▸ Exercise
Pull every line holding the string "pair" from the records below.

▸ Information supplied
--- START ---

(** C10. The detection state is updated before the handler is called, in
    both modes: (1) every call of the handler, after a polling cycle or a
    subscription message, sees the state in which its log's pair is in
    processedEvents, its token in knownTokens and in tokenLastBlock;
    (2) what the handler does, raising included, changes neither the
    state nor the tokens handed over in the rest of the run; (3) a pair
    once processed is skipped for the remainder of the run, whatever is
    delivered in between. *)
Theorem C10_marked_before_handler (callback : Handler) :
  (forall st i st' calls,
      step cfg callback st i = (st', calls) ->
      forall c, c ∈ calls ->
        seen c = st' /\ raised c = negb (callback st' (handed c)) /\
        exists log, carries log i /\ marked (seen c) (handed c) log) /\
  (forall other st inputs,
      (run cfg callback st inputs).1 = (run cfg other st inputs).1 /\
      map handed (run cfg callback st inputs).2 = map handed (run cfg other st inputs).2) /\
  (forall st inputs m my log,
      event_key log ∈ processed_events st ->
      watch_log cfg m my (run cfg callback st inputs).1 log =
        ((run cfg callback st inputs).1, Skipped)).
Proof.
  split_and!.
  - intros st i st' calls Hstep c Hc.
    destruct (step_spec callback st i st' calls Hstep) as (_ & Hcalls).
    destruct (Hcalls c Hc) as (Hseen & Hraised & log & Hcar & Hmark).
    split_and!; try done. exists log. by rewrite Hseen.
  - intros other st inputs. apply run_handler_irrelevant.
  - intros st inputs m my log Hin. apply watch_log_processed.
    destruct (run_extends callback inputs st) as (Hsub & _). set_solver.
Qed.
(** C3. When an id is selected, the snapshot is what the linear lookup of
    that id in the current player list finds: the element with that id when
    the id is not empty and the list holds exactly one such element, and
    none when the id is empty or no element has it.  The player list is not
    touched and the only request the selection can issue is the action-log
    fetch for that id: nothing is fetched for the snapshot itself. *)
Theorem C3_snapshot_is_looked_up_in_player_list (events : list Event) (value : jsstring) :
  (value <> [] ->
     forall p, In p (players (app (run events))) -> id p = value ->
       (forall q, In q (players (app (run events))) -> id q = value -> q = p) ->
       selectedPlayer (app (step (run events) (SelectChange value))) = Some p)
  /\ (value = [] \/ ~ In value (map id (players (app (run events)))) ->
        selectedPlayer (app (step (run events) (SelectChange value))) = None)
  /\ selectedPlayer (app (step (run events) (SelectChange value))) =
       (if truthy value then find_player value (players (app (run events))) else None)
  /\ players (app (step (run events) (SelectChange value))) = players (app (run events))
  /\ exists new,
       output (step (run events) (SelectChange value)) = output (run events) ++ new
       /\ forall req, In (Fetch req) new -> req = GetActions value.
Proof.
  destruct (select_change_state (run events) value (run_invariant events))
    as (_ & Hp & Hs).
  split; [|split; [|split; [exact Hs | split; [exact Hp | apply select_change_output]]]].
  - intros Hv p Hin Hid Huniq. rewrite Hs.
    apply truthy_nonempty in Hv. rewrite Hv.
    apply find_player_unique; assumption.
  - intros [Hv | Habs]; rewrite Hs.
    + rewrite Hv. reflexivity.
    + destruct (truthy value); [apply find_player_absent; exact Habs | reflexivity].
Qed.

--- END ---

▸ Task response
    subscription message, sees the state in which its log's pair is in
    state nor the tokens handed over in the rest of the run; (3) a pair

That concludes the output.